The Department of Energy has signed a lease with a California-based nuclear startup for reuse of 100 acres of the Paducah Site in Kentucky for a new private-sector domestic uranium enrichment facility that could employ 140 people and be worth $1.5 billion.
DOE and its Office of Environmental Management announced the deal with General Matter in a Tuesday press release. News of the uranium enrichment project was first reported Friday by the Lexington Herald-Leader.
“Leveraging the resources of the former Paducah Gaseous Diffusion Plant, including its skilled nuclear workforce and existing infrastructure, is unlocking private funding and fast-tracking commercial licensing activities,” DOE Office of Environmental Management Principal Deputy Assistant Secretary Roger Jarrell said in the Tuesday release.
The lease gives General Matter access to at least 7,600 cylinders of existing uranium hexafluoride for future re-enrichment operations, DOE said in the release. DOE said reprocessing of uranium hexafluoride could potentially save taxpayers $800 million.
“General Matter is bringing uranium enrichment back to the United States, starting at the site where the U.S. enrichment industry was born,” General Matter said in a Tuesday post on the X social media platform. “We will enrich uranium by the end of the decade,” the company goes on to say on X.

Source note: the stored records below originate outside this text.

(** * A shallow embedding of the messy-table extraction pipeline

    The Python sources embedded here are
    [scripts/01_audit_workbook.py] (header detection, table extraction,
    month columns, row-type counts, numeric parsing, the steps of
    [audit_sheet] around them, preview file names) and
    [scripts/02_understand_pnl_sheets.py] (account codes, numeric
    parsing, first data row, column names, cleaning of a wide sheet,
    wide-to-long unpivoting, sheet selection).  Reading and writing of
    files and [profile_dataframe], whose counts rest on the hashing of
    cell values, are not embedded.

    Conventions of the embedding.
    - Python [str] values are Rocq strings, read as sequences of code
      points below 256 of which only the ASCII ones are interpreted: a
      character above 127 is a letter without case, neither a digit nor
      white space.
    - Python [float] values are IEEE-754 binary64 numbers, given by
      [spec_float] at precision 53 and maximal exponent 1024; conversions
      from decimal text and from integers round to nearest, ties to even,
      as CPython does.
    - A spreadsheet cell (dtype [object]) is [None], a [bool], an [int], a
      [float] (NaN is the missing value pandas produces for an empty
      cell) or a [str].  Date cells are outside the embedding.
    - A pandas [DataFrame] is a list of column labels and a list of rows;
      the row index is not represented.
    - A raised exception is a value [Raise e] of the [result] type.
    - pandas is taken at its major versions 2 and 3.  The two differ
      here in one operation, [astype(str)] of lines 145-146 of the
      first script: up to pandas 2 it writes a missing value as text,
      from pandas 3 on it keeps it missing.  [Audit.stripped_column] is
      the operation under pandas 2, [Audit.stripped_column_in] under
      either version; everything else is the same under both.

    The file has three parts: the embedding of the Python and pandas
    operations and of the two scripts; the vocabulary of the statements,
    among it the removal of blank rows and columns as the specification
    words it; and the proofs, one section per component. *)

From Stdlib Require Import ZArith List String Ascii Bool Lia Arith.
From Stdlib Require Import Floats.SpecFloat Sorting.Sorted.
From Stdlib Require Import Numbers.DecimalString Numbers.DecimalZ Numbers.DecimalN
  Numbers.DecimalPos.
Import ListNotations.

Local Open Scope string_scope.
Local Open Scope Z_scope.

(** ** Exceptions *)

Inductive exn : Type :=
| IndexError | KeyError | ValueError | TypeError | AttributeError | OverflowError.

Inductive result (A : Type) : Type :=
| Ok (a : A)
| Raise (e : exn).

Arguments Ok {A} a.
Arguments Raise {A} e.

Definition bind {A B : Type} (r : result A) (k : A -> result B) : result B :=
  match r with
  | Ok a => k a
  | Raise e => Raise e
  end.

Notation "x <- r ;; k" := (bind r (fun x => k))
  (at level 61, r at next level, right associativity).

(** ** Python string operations *)

Module PyStr.

Definition code (c : ascii) : N := N_of_ascii c.

(** [str.isspace] on one character; also the class [\s] of [re]. *)
Definition is_space (c : ascii) : bool :=
  let n := code c in
  (((9 <=? n) && (n <=? 13)) || ((28 <=? n) && (n <=? 32)))%N.

(** C [isspace] in the "C" locale, as used inside [float()]. *)
Definition is_c_space (c : ascii) : bool :=
  let n := code c in
  (((9 <=? n) && (n <=? 13)) || (n =? 32))%N.

Definition is_digit (c : ascii) : bool :=
  let n := code c in ((48 <=? n) && (n <=? 57))%N.

Definition is_upper (c : ascii) : bool :=
  let n := code c in ((65 <=? n) && (n <=? 90))%N.

Definition is_lower (c : ascii) : bool :=
  let n := code c in ((97 <=? n) && (n <=? 122))%N.

Definition is_cased (c : ascii) : bool := is_upper c || is_lower c.

Definition upper_char (c : ascii) : ascii :=
  if is_lower c then ascii_of_N (code c - 32) else c.

Definition lower_char (c : ascii) : ascii :=
  if is_upper c then ascii_of_N (code c + 32) else c.

Fixpoint map_chars (f : ascii -> ascii) (s : string) : string :=
  match s with
  | EmptyString => EmptyString
  | String c s' => String (f c) (map_chars f s')
  end.

Definition upper : string -> string := map_chars upper_char.
Definition lower : string -> string := map_chars lower_char.

Fixpoint lstrip_by (p : ascii -> bool) (s : string) : string :=
  match s with
  | EmptyString => EmptyString
  | String c s' => if p c then lstrip_by p s' else s
  end.

Fixpoint rstrip_by (p : ascii -> bool) (s : string) : string :=
  match s with
  | EmptyString => EmptyString
  | String c s' =>
      match rstrip_by p s' with
      | EmptyString => if p c then EmptyString else String c EmptyString
      | r => String c r
      end
  end.

(** [s.strip()] *)
Definition strip (s : string) : string :=
  rstrip_by is_space (lstrip_by is_space s).

(** [s.replace(c, e)] for a one-character [c] and the empty text [e] *)
Fixpoint remove_char (c : ascii) (s : string) : string :=
  match s with
  | EmptyString => EmptyString
  | String a s' =>
      if Ascii.eqb a c then remove_char c s' else String a (remove_char c s')
  end.

(** [s.startswith(p)] *)
Fixpoint startswith (p s : string) : bool :=
  match p, s with
  | EmptyString, _ => true
  | String a p', String b s' => Ascii.eqb a b && startswith p' s'
  | String _ _, EmptyString => false
  end.

(** [s.endswith(c)] for a one-character [c] *)
Fixpoint endswith_char (c : ascii) (s : string) : bool :=
  match s with
  | EmptyString => false
  | String a EmptyString => Ascii.eqb a c
  | String _ s' => endswith_char c s'
  end.

(** [p in s] *)
Fixpoint contains (p s : string) : bool :=
  startswith p s ||
  match s with
  | EmptyString => false
  | String _ s' => contains p s'
  end.

Fixpoint all_chars (p : ascii -> bool) (s : string) : bool :=
  match s with
  | EmptyString => true
  | String c s' => p c && all_chars p s'
  end.

Fixpoint any_char (p : ascii -> bool) (s : string) : bool :=
  match s with
  | EmptyString => false
  | String c s' => p c || any_char p s'
  end.

(** [s.isupper()]: no lower-case character and at least one cased one. *)
Definition isupper (s : string) : bool :=
  negb (any_char is_lower s) && any_char is_upper s.

(** [s.title()]: a cased character is upper-cased when it starts a run
    of cased characters and lower-cased inside one. *)
Fixpoint title_from (prev_cased : bool) (s : string) : string :=
  match s with
  | EmptyString => EmptyString
  | String c s' =>
      String (if prev_cased then lower_char c else upper_char c)
             (title_from (is_cased c) s')
  end.

Definition title (s : string) : string := title_from false s.

(** [s in xs] for a set or list of strings *)
Definition mem (s : string) (xs : list string) : bool :=
  existsb (String.eqb s) xs.

(** the class [[a-zA-Z0-9]] of [re] *)
Definition is_alnum (c : ascii) : bool := is_lower c || is_upper c || is_digit c.

(** [s.strip(c)] for a one-character [c] *)
Definition strip_char (c : ascii) (s : string) : string :=
  rstrip_by (Ascii.eqb c) (lstrip_by (Ascii.eqb c) s).

End PyStr.

(** ** Python floats *)

Module PyFloat.

Definition float : Type := spec_float.

Definition prec : Z := 53.
Definition emax : Z := 1024.

Definition nan : float := S754_nan.

(** [math.isnan], [math.isfinite] *)
Definition isnan (f : float) : bool :=
  match f with S754_nan => true | _ => false end.

Definition isfinite (f : float) : bool :=
  match f with S754_zero _ | S754_finite _ _ _ => true | _ => false end.

(** unary minus *)
Definition neg (f : float) : float := SFopp f.

Definition float_eqb (f g : float) : bool :=
  match f, g with
  | S754_zero a, S754_zero b => Bool.eqb a b
  | S754_infinity a, S754_infinity b => Bool.eqb a b
  | S754_nan, S754_nan => true
  | S754_finite a m e, S754_finite b m' e' =>
      Bool.eqb a b && Pos.eqb m m' && Z.eqb e e'
  | _, _ => false
  end.

(** The binary64 number nearest to [d * 10 ^ e] (ties to even), with the
    sign [sgn]; [d] is a natural number. *)
Definition float_of_decimal (sgn : bool) (d e : Z) : float :=
  match d with
  | Z0 => S754_zero sgn
  | Zneg _ => S754_nan
  | Zpos _ =>
      if 0 <=? e then
        match d * 10 ^ e with
        | Zpos m => binary_round prec emax sgn m 0
        | _ => S754_zero sgn
        end
      else
        let '(q, e', l) := SFdiv_core_binary prec emax d 0 (10 ^ (- e)) 0 in
        binary_round_aux prec emax sgn q e' l
  end.

(** [float(n)] for an [int]: correctly rounded, [OverflowError] when the
    rounded value leaves the binary64 range. *)
Definition float_of_int (n : Z) : result float :=
  match binary_normalize prec emax n 0 false with
  | S754_infinity _ => Raise OverflowError
  | f => Ok f
  end.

Based upon an Internet search, General Matter is a Los Angeles-based limited liability corporation. A General Matter principal is Scott Nolan, who worked with SpaceX, according to a Tuesday article in the Paducah Sun newspaper.
The newspaper reported a formal announcement ceremony was to occur Tuesday morning at the former Paducah Gaseous Diffusion Plant complex with DOE brass along with Gov. Andy Beshear (D) and Paducah’s Republican members of congress: U.S. Sens. Mitch McConnell and Rand Paul, and U.S. Rep. James Comer.
Beshear said in a Tuesday press release the project could be worth $1.5 billion and provide 140 full-time jobs.
The Paducah Sun reported that General Matter has backing from Founders Fund, a San Francisco-based venture capital fund affiliated with tech billionaire and conservative political backer Peter Thiel, who helped launch PayPal and other companies. On its website and on LinkedIn, General Matter said it is in the process of hiring more than 30 people.